Why People Remortgage From Topaz Finance
Borrowers with Topaz Finance secured loans typically look to remortgage or refinance for these reasons:
- High second charge rates — second charge mortgages and secured loans from specialist providers carry significantly higher rates than mainstream first charge mortgages, often in the range of 7% to 12% or more
- Consolidation opportunity — if your first mortgage deal has ended, combining both loans into a single new mortgage at a lower blended rate can reduce your total monthly outgoings substantially
- Improved financial position — if your credit has improved or your income has increased since taking out the Topaz Finance loan, you may qualify for much better borrowing terms on a consolidated basis
- Simplified finances — managing two separate loans with different rates, terms, and payment dates is more complex than a single mortgage, and consolidation brings welcome simplicity
- End of loan term approaching — as the Topaz Finance loan nears the end of its term, the monthly payments may increase or a balloon payment may become due, prompting a review of options
Second charge lending serves a genuine purpose, but once the reasons for keeping it separate from your first mortgage no longer apply, consolidation through remortgaging is often the most cost-effective route forward.
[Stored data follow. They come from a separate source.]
(* ===== verification/LifecycleExamples.v ===== *)
(** * LifecycleExamples: one candidate, promoted

    A candidate with a trusted confirmation goes through the lifecycle engine;
    the witnesses of the theorems on lifecycle commands and selection history. *)

From stdpp Require Import base tactics option list gmap sets strings.
From Stdlib Require Import ZArith Lia Bool SpecFloat Sorted.
From S2P Require Import Prelude Identifiers Enums Values CanonicalJson Digest Text Constraints Events Folding Samples FoldingHistory EventStore EventStoreTheorems OutboxTheorems PolicyContracts Policy ProjectionRows LiveProjection LiveProjectionFacts LiveReplay ProjectionRebuild Outbox Transactions Commands Mutations MutationEngine MutationTheorems SelectionHistory CandidateLifecycle CandidateLifecycleTheorems.
Open Scope Z_scope.

(** ** The candidate *)

Definition candidate_memory : MemoryState :=
  with_version (sample_memory MEMORY_1 TENANT_A BRANCH_A 1 2 2 MemoryStatus.CANDIDATE) (MemoryStateV2 (Some 50)).

Definition confirmation : EvidenceState :=
  {| es_evidence_id := EVIDENCE_1; es_tenant_id := TENANT_A; es_lineage_id := LINEAGE; es_branch_id := BRANCH_A;
     es_memory_id := MEMORY_1; es_source_type := py "user_confirmation"; es_source_reference := [(py "evidence_key", JStr (py "k1"))];
     es_excerpt := None; es_occurred_at := None; es_content_sha256 := None; es_trust_classification := py "trusted";
     es_status := evidence_active; es_created_at := 2; es_metadata := [] |}.

Definition lifecycle_ids : LifecycleIdentifiers := {|
  lid_decision_id := uid 400; lid_event_id := uid 401; lid_correlation_id := uid 402; lid_job_ids := (uid 403, uid 404);
  lid_evaluated_at := 10 |}.

Definition promoted_payload : OperationPayload :=
  CandidateLifecyclePayload 1 (lifecycle_memory promote candidate_memory 10) (uid 400)
    (py (enum_value LifecycleReasonCode.TRUSTED_USER_CONFIRMATION)) [].

(** The promotion is dumped as the empty object, the history by index. *)
#[export] Instance lifecycle_pydantic : Pydantic := {|
  model_read := fun model v =>
    match v with
    | JObject [] => Some promoted_payload
    | JObject [(_, JInt n)] =>
      [BranchCreatedPayload (sample_branch BRANCH_A TENANT_A 1); MemoryCreatedPayload candidate_memory [confirmation]]
        !! Z.to_nat n
    | _ => None
    end;
  model_dump := fun _ => ({[0 := CMapping []]}, PRef 0)
|}.

#[local] Existing Instance unique_database.
#[local] Existing Instance accepting_tables.
#[local] Instance accepting_decisions : DecisionDatabase := fun _ _ => None.
#[local] Instance no_str : PyStr := fun _ => [].

(** ** The database *)

Definition service : CommandPrincipal := {|
  cp_tenant_id := TENANT_A; cp_actor_id := uid 6; cp_client_id := uid 7; cp_transport_binding_id := uid 8;
  cp_scopes := {["memory.lifecycle.promote"; "memory.lifecycle.expire"]}%string; cp_ingress_id := None |}.

Definition service_store : StoreState := {|
  st_counter := Some 1; st_events := [];
  st_bindings := {[ uid 8 := {|
    tb_tenant_id := TENANT_A; tb_actor_id := uid 6; tb_client_id := uid 7;
    tb_transport_kind := "internal_service"; tb_installation_id := None;
    tb_authorized_operations := [(py "operations", JArray [JStr (py "branch_created"); JStr (py "candidate_created");
       JStr (py "remembered"); JStr (py "candidate_promoted"); JStr (py "candidate_expired")])];
    tb_valid_until := None |} ]};
  st_actors := st_actors live_store;
  st_clients := {[ uid 7 := {| cl_tenant_id := TENANT_A; cl_transport_kind := "internal_service"; cl_revoked_at := None |} ]};
  st_installations := ∅; st_ingress := ∅ |}.

Definition or_else {A} (r : result A) (other : A) : A := match r with Ok a => a | Err _ => other end.

Lemma or_else_Ok {A} (r : result A) other : is_ok r = true -> r = Ok (or_else r other).
Proof. by destruct r. Qed.

Definition first_store : StoreState :=
  (or_else (append_memory_event 5 (fun _ => Ok branch_event) None service_store) (service_store, branch_event)).1.

Definition candidate_event : MemoryEvent :=
  sample_event 2 TENANT_A BRANCH_A EventOperation.REMEMBERED 2 (Some MEMORY_1) None.

Definition candidate_run : StoreState * LiveTables * MemoryEvent :=
  or_else (append_and_project 5 (fun n => Ok (with_sequence candidate_event n)) None (sample_branch BRANCH_A TENANT_A 1)
             first_store empty_tables) (first_store, empty_tables, candidate_event).

(** The database with the branch, before the candidate. *)
Definition branch_db : MutationDb := {|
  md_store := first_store; md_tables := empty_tables; md_outbox := empty_outbox {[TENANT_A]};
  md_personas := {[uid 11 := {| pe_tenant_id := TENANT_A; pe_actor_id := uid 6; pe_retired_at := None |}]};
  md_lineages := {[LINEAGE := {| li_tenant_id := TENANT_A; li_persona_id := uid 11; li_sealed_at := None |}]};
  md_branches := {[BRANCH_A := branch_row (sample_branch BRANCH_A TENANT_A 1)]};
  md_sessions := ∅; md_subjects := ∅; md_content_keys := ∅; md_receipts := ∅ |}.

Definition profile_digest : bytes := replicate 32 171.
Definition loaded_profile : LoadedSelectionPolicy := SELECTION_V1 (hex_of_bytes profile_digest).

Definition suggestion : SelectionDecision := {|
  dn_selection_sequence := 1; dn_decision_id := uid 410; dn_tenant_id := TENANT_A; dn_lineage_id := LINEAGE;
  dn_branch_id := BRANCH_A; dn_persona_id := uid 11; dn_actor_id := uid 6; dn_client_id := uid 7;
  dn_transport_binding_id := uid 8; dn_policy_id := "scalevault-memory-selection"; dn_policy_version := 1;
  dn_policy_sha256 := profile_digest; dn_policy_rule_code := py "forced_candidate"; dn_input_sha256 := replicate 32 0;
  dn_source_kind := "direct_command"; dn_requested_operation := "observe"; dn_outcome := "candidate";
  dn_reason_codes := []; dn_matched_rule_ids := [JStr (py "basis.imported_legacy")];
  dn_selection_basis := enum_value SelectionBasis.IMPORTED_LEGACY; dn_scope := "persona";
  dn_visibility := "private_root"; dn_sensitivity := 1; dn_subject_id := uid 10; dn_subject_kind := "persona";
  dn_memory_id := Some MEMORY_1; dn_event_id := Some (uid 102); dn_decided_at := 2 |}.

Definition suggestion_table : DecisionTables := {| dt_decisions := {[1 := suggestion]}; dt_counter := Some 2 |}.

Definition candidate_db : LifecycleDb := {|
  ly_db := set_tables branch_db candidate_run.1.1 candidate_run.1.2 (md_outbox branch_db);
  ly_decisions := suggestion_table |}.

Definition promote_command : CandidateLifecycleCommand := {|
  cl_memory_id := MEMORY_1; cl_expected_revision := 1; cl_selection_decision_id := uid 410;
  cl_policy_rule_code := py "trusted_user_confirmation" |}.

Definition promoted : LifecycleDb * CandidateLifecycleResult :=
  or_else (lifecycle_attempt loaded_profile candidate_db service promote_command promote lifecycle_ids 6 6)
    (candidate_db, noop loaded_profile promote (uid 0) (uid 0) 0 "").

(** ** It is consistent, and the promotion runs *)

Lemma branch_db_ok : engine_ok branch_db.
Proof.
  apply (fresh_branch_ok branch_db service_store 5 branch_event (state_of [branch_event]) (sample_branch BRANCH_A TENANT_A 1)
    (branch_row (sample_branch BRANCH_A TENANT_A 1)) {[TENANT_A]}); try reflexivity; try (vm_compute; reflexivity).
  by split.
Qed.

Lemma candidate_event_valid : model_validate candidate_event = Ok candidate_event.
Proof. vm_compute. reflexivity. Qed.

Lemma candidate_runs :
  is_ok (append_and_project 5 (fun n => Ok (with_sequence candidate_event n)) None (sample_branch BRANCH_A TENANT_A 1)
           first_store empty_tables) = true.
Proof. vm_compute. reflexivity. Qed.

Lemma candidate_engine_ok : engine_ok (ly_db candidate_db).
Proof.
  pose proof (or_else_Ok _ (first_store, empty_tables, candidate_event) candidate_runs) as Hrun.
  fold candidate_run in Hrun. unfold candidate_db. cbn [ly_db]. destruct candidate_run as [[s t] e].
  refine (proj1 (live_step_ok branch_db 5 candidate_event (branch_row (sample_branch BRANCH_A TENANT_A 1))
    (sample_branch BRANCH_A TENANT_A 1) s t e (md_outbox branch_db) BRANCH_A unique_database_unique _ branch_db_ok
    candidate_event_valid _ _ Hrun (empty_ok _))).
  - vm_compute. reflexivity.
  - cbn. apply lookup_singleton_eq.
  - vm_compute. reflexivity.
Qed.

Lemma suggestion_table_ok : decisions_ok suggestion_table.
Proof.
  split; cbn [suggestion_table dt_decisions dt_counter]; [reflexivity| |].
  - intros k d [<- <-]%lookup_singleton_Some. split; [reflexivity|]. rewrite map_size_singleton. lia.
  - intros k k' d d' [<- _]%lookup_singleton_Some [<- _]%lookup_singleton_Some _. reflexivity.
Qed.

Lemma promotion_runs :
  is_ok (lifecycle_attempt loaded_profile candidate_db service promote_command promote lifecycle_ids 6 6) = true /\
  lc_event_id promoted.2 = Some (uid 401) /\ sequence_left (md_store (ly_db candidate_db)).
Proof. vm_compute. split; [reflexivity|]. split; reflexivity. Qed.

Lemma promotion_accepted :
  lifecycle_attempt loaded_profile candidate_db service promote_command promote lifecycle_ids 6 6 = Ok (promoted.1, promoted.2).
Proof.
  rewrite (or_else_Ok _ (candidate_db, noop loaded_profile promote (uid 0) (uid 0) 0 "") (proj1 promotion_runs)).
  fold promoted. by destruct promoted.
Qed.

(** ** Witnesses *)


Lemma lifecycle_applies_once_witness :
  lifecycle_attempt loaded_profile promoted.1 service promote_command expire lifecycle_ids 60 60 =
  Ok (promoted.1, noop loaded_profile expire MEMORY_1 (uid 410) 2 "stale_revision").
Proof.
  refine (lifecycle_applies_once loaded_profile candidate_db promoted.1 service promote_command promote expire lifecycle_ids
    lifecycle_ids 6 60 6 60 promoted.2 unique_database_unique _ candidate_engine_ok promotion_accepted _).
  - exact (proj2 (proj2 promotion_runs)).
  - rewrite (proj1 (proj2 promotion_runs)). discriminate.
Defined.

(** Two pages over a ledger of two rows. *)
Definition history_filters : SelectionHistoryFilters := {|
  hf_tenant_id := TENANT_A; hf_persona_id := uid 11; hf_lineage_id := LINEAGE; hf_branch_id := BRANCH_A;
  hf_allowed_scopes := [MemoryScope.PERSONA]; hf_allowed_visibilities := [MemoryVisibility.PRIVATE_ROOT];
  hf_max_sensitivity := 2; hf_requested_subject_ids := None; hf_project_subject_ids := []; hf_relationship_subject_ids := [];
  hf_session_subject_ids := []; hf_allowed_subject_kinds := None; hf_selection_bases := None |}.

Lemma promoted_decisions_ok : decisions_ok (ly_decisions promoted.1).
Proof.
  exact (attempt_decisions_ok loaded_profile candidate_db service promote_command promote lifecycle_ids 6 6 promoted.1 promoted.2
    suggestion_table_ok promotion_accepted).
Qed.

Definition first_page : list SelectionDecisionRecord :=
  or_else (list_decisions (ly_decisions promoted.1) history_filters None 1) [].

Lemma history_runs :
  is_ok (list_decisions (ly_decisions promoted.1) history_filters None 1) = true /\
  dr_selection_sequence <$> first_page = [2] /\
  dr_selection_sequence <$> (decision_record <$> visible_decisions (ly_decisions promoted.1) history_filters (Some 2)) = [1].
Proof. vm_compute. split; [reflexivity|]. split; reflexivity. Qed.

Lemma history_pages_continue_witness :
  (forall r, last first_page = Some r ->
     decision_record <$> visible_decisions (ly_decisions promoted.1) history_filters None =
     first_page ++ (decision_record <$> visible_decisions (ly_decisions promoted.1) history_filters (Some (dr_selection_sequence r)))) /\
  first_page <> [].
Proof.
  destruct (history_pages_continue (ly_decisions promoted.1) history_filters None 1 first_page) as (Hsplit & _).
  - exact promoted_decisions_ok.
  - apply or_else_Ok, history_runs.
  - split; [exact Hsplit|]. intros Hnil. pose proof (proj1 (proj2 history_runs)) as Hpage. rewrite Hnil in Hpage. discriminate Hpage.
Defined.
Topaz Finance Rates Compared to First Charge Mortgages
Topaz Finance's rates reflect the nature of second charge lending, where the lender sits behind the first charge holder in priority if the property is repossessed. This additional risk means rates are typically higher than first charge equivalents.
Second charge rates from specialist providers like Topaz Finance commonly range from 7% to 12%, depending on the borrower's credit profile, loan-to-value ratio, and the amount borrowed. By comparison, first charge fixed rate mortgages from mainstream lenders are generally available between 4% and 5.5%.
Consider a borrower with a £30,000 Topaz Finance secured loan at 9% and a first mortgage of £170,000 at 4.5%. The combined monthly cost across both loans is higher than it would be if the entire £200,000 were consolidated into a single first charge mortgage at around 4.5%. The monthly saving from consolidation in this scenario could be £100 to £200 or more, depending on the remaining terms.
The key consideration is whether the cost of remortgaging your first charge — including any ERCs and arrangement fees — is outweighed by the savings from eliminating the higher-rate second charge.